Vodafone (LSE:VOD) shares accounted for 1.66% of all shares bought on the Hargreaves Lansdown platform last week (WC 20 November). In second spot was Nvidia (NASDAQ:NVDA) at 1.44%. Let’s take a closer look at why.
Top of the stocks
Every week, Hargreaves Lansdown tells us which stocks investors bought and sold the most of in the prior week. Here’s the data from that week.
Number of deals – most bought shares | Percentage of total deals placed on platform |
Vodafone | 1.66% |
Nvidia | 1.44% |
Microsoft | 1.41% |
Rolls-Royce | 1.26% |
BP | 1.1% |
Number of deals – most sold shares | Percentage of total deals placed on platform |
Rolls-Royce | 1.44% |
Lloyds | 1.12% |
Scottish Mortgage | 1.11% |
Tesla | 1.04% |
IAG | 0.93% |
Why Vodafone?
Vodafone shares actually fell 4% last week, and this appears to have been prompted by a report that the board was looking at the possible sale of its Italian operations to Fastweb.
I can only assume that the falling share price was a result of an institutional investor sell-off. And the reason so many retail investors bought the stock via Hargreaves Lansdown was because they saw a buying opportunity amid the dip.
Vodafone rejected an €11.25bn bid for its Italian unit from an Iliad-backed consortium in 2022. The telecoms giant said the offer wasn’t in shareholders’ best interests. Revisiting a sale may have worried some institutional investors.
Vodafone is an interesting stock pick. It trades at 2 times earnings on an adjusted basis, but that’s warped by two major business unit sales. On a non-adjusted basis, it trades around 7.5 times earnings and 10.7 times on a forward basis.
It also currently offers an 11.1% dividend yield that looks unsustainable given the earnings forecast, which although strong, may fail to cover dividend payments going forward with more business segment sales.
Why Nvidia?
Nvidia’s Q3 results announcement on 22 November was the most highly anticipated moment of earnings season. And it didn’t disappoint.
Nvidia absolutely smashed expectations with adjusted earnings of $4.02 per share, versus consensus $3.37 per share.
The tech giant has seen a 206% increase in revenue over 12 months and its been driven by demand for its GPUs (graphics processing units), which are central to the AI-revolution.
This part of the business alone — it’s data centre unit — delivered $14.51bn in revenue. While the share price was largely unchanged, it clearly attracted the attention of Hargreaves Lansdown investors.
Nvidia is certainly enticing. It’s got momentum and it’s dominating the sector.
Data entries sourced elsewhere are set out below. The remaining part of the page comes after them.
Lemma macro_head_ok : head_ok (stored_part (BMacro (lb_macro_head b))).
Proof. destruct light_macro as (ci & Hci & <- & _). by eapply lo_blocks. Qed.

(** The validators of the batch after the last macro block. *)
Lemma validators_at n : m < n <= m + bpb ->
  exists v, get_validators_for_epoch b (epoch_at n) = Ok v /\ well_formed v.
Proof.
  intros Hn. pose proof (co_number _ _ _ _ (lo_chain b Hok)) as Hmn. fold m in Hmn.
  destruct light_head as (hd & Hhd & _ & _ & Hhn & Hhr). unfold get_validators_for_epoch.
  rewrite <-Hhn. destruct (lo_validators b Hok) as (v & Hv & Hwf).
  rewrite (epoch_in_batch m n Hmn Hn).
  destruct (decide (num hd = m)) as [He|Hne].
  - rewrite He, (epoch_at_macro m Hmn).
    destruct (Z.eqb_spec ((m - genesis) `mod` bpe) 0) as [Hel|Hnel].
    + destruct (Z.eqb_spec ((m - genesis) / bpe + 1) ((m - genesis) / bpe)); [lia|].
      pose proof blocks_per_epoch_pos as Hbpe. destruct macro_safe as [Hg _].
      assert (0 <= (m - genesis) / bpe) by (apply Z.div_pos; lia).
      destruct (Z.eqb_spec ((m - genesis) / bpe + 1) 0); [lia|].
      replace ((m - genesis) / bpe + 1 - 1) with ((m - genesis) / bpe) by lia.
      rewrite (election_of m macro_safe Hel). cbn [or_err mbind outcome_bind].
      rewrite macro_at. cbn [stored_part unwrap_macro mbind outcome_bind].
      destruct macro_head_ok as (_ & _ & Hval).
      destruct Hval as (w & Hw & Hwwf); [by apply (safe_election m macro_safe)|].
      exists w. cbn [ma_header] in Hw |- *. by rewrite Hw.
    + rewrite Z.eqb_refl, Hv. by exists v.
  - rewrite (epoch_in_batch m (num hd) Hmn) by lia. rewrite Z.eqb_refl, Hv. by exists v.
Qed.

Lemma get_proposer_total n offset entropy :
  productive (R := VrfRng) draw_fuel -> safe_number n -> m < n <= m + bpb ->
  exists slot, get_proposer b n offset entropy = Ok slot.
Proof.
  intros Hp Hs Hn. unfold get_proposer.
  rewrite (macro_before_eq m n (co_number _ _ _ _ (lo_chain b Hok)) Hs Hn).
  cbn [unwrap mbind outcome_bind]. rewrite macro_at.
  cbn [stored_part unwrap_macro mbind outcome_bind ma_header].
  destruct (compute_slot_total offset entropy
              (MacroHeader.next_batch_initial_punished_set (ma_header (lb_macro_head b))) Hp) as (slot & -> & Hv).
  cbn [unwrap mbind outcome_bind]. destruct (validators_at n Hn) as (v & -> & Hwf). cbn [mbind outcome_bind].
  pose proof (proj1 (proj1 (viable_elem _ slot) Hv)) as Hr.
  destruct (get_band_spec v slot Hwf Hr) as (k & w & Hb & Hk & _).
  unfold get_validator_by_slot_number. rewrite Hb. cbn [mbind option_bind]. rewrite Nat2Z.id, Hk.
  by eexists.
Qed.

(** The order of a block whose number is consistent with its predecessor. *)
Lemma order_total block h prev :
  db b !! h = Some prev -> m <= num prev -> block_number block = num prev + 1 ->
  exists order, order_chains b block prev = Some order /\
    (order = Extend <-> parent_hash block = head_hash b) /\
    (is_macro block = true -> block_number (lb_head b) < block_number block ->
     order = Extend \/ order = Superior).
Proof.
  intros Hh Hm Hbn. unfold order_chains. fold (head_hash b).
  destruct (Z.eqb_spec (parent_hash block) (head_hash b)) as [He|Hne]; [exists Extend; naive_solver|].
  destruct (is_macro block && _) eqn:Hma; [exists Superior; naive_solver|].
  assert (Hmh : is_macro block = true -> block_number (lb_head b) < block_number block -> False).
  { intros H1 H2%Z.ltb_lt. by rewrite H1, H2 in Hma. }
  destruct (walk_fork_stored _ _ _ _ (lo_chain b Hok) (lb_chain_store b)
              (S (Z.to_nat (block_number (ci_head prev)))) h prev [is_skip block])
    as (flags & start & Hw & Hst & Hl); [done..|unfold num; lia|].
  rewrite Hbn, Hw. cbn [mbind option_bind]. rewrite <-Hbn.
  destruct light_head as (hd & Hhd & _ & _ & Hhn & Hhr).
  destruct (compare_total _ _ _ _ (lo_chain b Hok) (lb_chain_store b)
              (seqZ start (Z.min (block_number (lb_head b)) (block_number block) - start + 1)) flags hd)
    as [order Ho]; [done|apply lo_store, Hok|done| |rewrite length_seqZ; cbn [length] in Hl; lia|].
  { intros n Hn%elem_of_seqZ. fold m in Hst |- *. lia. }
  rewrite Ho. cbn [mbind option_bind].
  assert (Hne' : forall l f o, compare_branches (lb_chain_store b) l f = Some o -> o <> Extend).
  { clear. induction l as [|x l IH]; intros f o; cbn [compare_branches]; [by intros [= <-]|].
    destruct f as [|c f]; [done|]. destruct (get_chain_info_at _ _ _); [|done..].
    destruct (_ && _); [by intros [= <-]|]. destruct (_ && _); [by intros [= <-]|apply IH]. }
  specialize (Hne' _ _ _ Ho).
  destruct order; [done|exists Superior|exists Inferior|eexists]; (split; [done|]);
    [naive_solver..|]. destruct (_ <? _); naive_solver.
Qed.
End Facts.
(** C40: under the hypotheses of the runs ([genesis_ok], [productive], [map_total]),
    when the push of a decoded, consistently numbered block rebranches, it sends
    [Rebranched reverted adopted] first.  The first list holds blocks that were on
    the main chain and are not any more, the old head among them, the second blocks
    that were not on it and now are, the pushed block among them.  [added_hashes] of
    this event is the first list: it is not empty, names only blocks that left the main
    chain and not the new head.  No protocol upgrade is announced by any of the
    events. *)
Theorem rebranch_announces_reverted now block b b' :
  reachable b -> typed_block block -> consistent b block ->
  push now block b = (Ok Rebranched, b') ->
  exists reverted adopted tail,
    let event := BlockchainEvent.Rebranched reverted adopted in
    lb_events b' = lb_events b ++ event :: tail /\
    Forall (fun event => is_upgrade event = false) (event :: tail) /\
    (forall h, h ∈ reverted.*1 -> on_main b h /\ ~ on_main b' h) /\ head_hash b ∈ reverted.*1 /\
    (forall h, h ∈ adopted.*1 -> ~ on_main b h /\ on_main b' h) /\ block_hash block ∈ adopted.*1 /\
    added_hashes event = reverted.*1 /\
    head_hash b' = block_hash block /\ block_hash block ∉ added_hashes event.
Proof.
  intros Hr Ht Hc Hrun. pose proof (push_spec now b block (light_reachable_ok b Hr) Ht Hc Hprod Hmap) as Hwp.
  unfold wp in Hwp. rewrite Hrun in Hwp.
  destruct Hwp as (_ & _ & Hh & _ & _ & reverted & adopted & tail & Hev & Hup & Hrev & Hold & Had & Hin).
  exists reverted, adopted, tail. split_and!; try done; [by constructor|].
  intros Hbad. destruct (Hrev _ Hbad) as [Hon _]. by apply (Had _ Hin).
Qed.

(** C25: under the hypotheses of the runs ([genesis_ok], [productive], [map_total]),
    [push_macro] and [push_pico_election] of a decoded macro block never panic, for
    [push_macro] if the seed of the block decodes, for [push_pico_election] if it is an
    election block.  They adopt the block or leave the state as it is.  An adopted
    block becomes the head and the last macro block, above the last one; no final block
    is lost that is not too old, and the validators in use are those of the last
    election block, at most an epoch back.  [push_macro] adopts only a block that is
    signed by [2f + 1] slots of the validators in use ([justified]), not above the next
    election block, with the expected previous election block and no earlier timestamp.
    [push_pico_election] requires no justification: it trusts the block, and checks
    only the block itself, its voting keys and its seed. *)
Theorem light_sync_sound now mb b :
  reachable b -> typed_block (BMacro mb) ->
  let ok (accepted : Prop) (res : outcome PushError.t PushResult * LightBlockchain) :=
    match res with
    | (Ok Extended, b') =>
        accepted /\ reachable b' /\
        macro_num b < macro_num b' /\ head_hash b' = block_hash (BMacro mb) /\
        macro_hash b' = block_hash (BMacro mb) /\
        keeps_final b (lb_chain_store b') (macro_num b') /\
        election_num b' <= macro_num b' < election_num b' + bpe /\
        lb_current_validators b' = MacroHeader.validators (ma_header (lb_election_head b'))
    | (Ok _, b') | (Err _, b') => b' = b
    | (Panic, _) => False
    end in
  (valid_seed (seed (BMacro mb)) -> ok (checked_successor b mb) (push_macro now (BMacro mb) b)) /\
  (is_election_macro mb = true -> ok (checked_pico b mb) (push_pico_election now (BMacro mb) b)).
Proof.
  intros Hr Ht ok. pose proof (light_reachable_ok b Hr) as Hok.
  assert (Hgen : forall m accepted, (forall r b', m b = (r, b') -> reachable b') ->
    wp m (macro_pushed b (block_hash (BMacro mb)) accepted) (fun _ b' => b' = b) b -> ok accepted (m b)).
  { intros m accepted Hre Hwp. unfold wp in Hwp. unfold ok.
    destruct (m b) as [[[]|e|] b'] eqn:Hrun; cbn in Hwp; try done.
    destruct Hwp as (Ha & Hok' & Hlt & Hh & Hmh & Hk). destruct (lo_epoch b' Hok') as (_ & [_ ?] & ?).
    split_and!; [done|by eapply Hre|done..|]. apply Hok'. }
  split; intros H; (apply Hgen; [intros r b' Hrun|]).
  - by eapply reach_macro.
  - by apply push_macro_spec.
  - by eapply reach_pico.
  - by apply push_pico_spec.
Qed.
However, it trades with a PEG ratio — price/earnings-to-growth — of 1.01. A PEG ratio of one tends to suggest that a stock is trading near fair value, while a ratio below one suggests a company could be undervalued.
The thing is, analysts are changing their forecasts all the time for Nvidia’s earnings. Last week, its PEG ratio was 1.38, suggesting it was overpriced.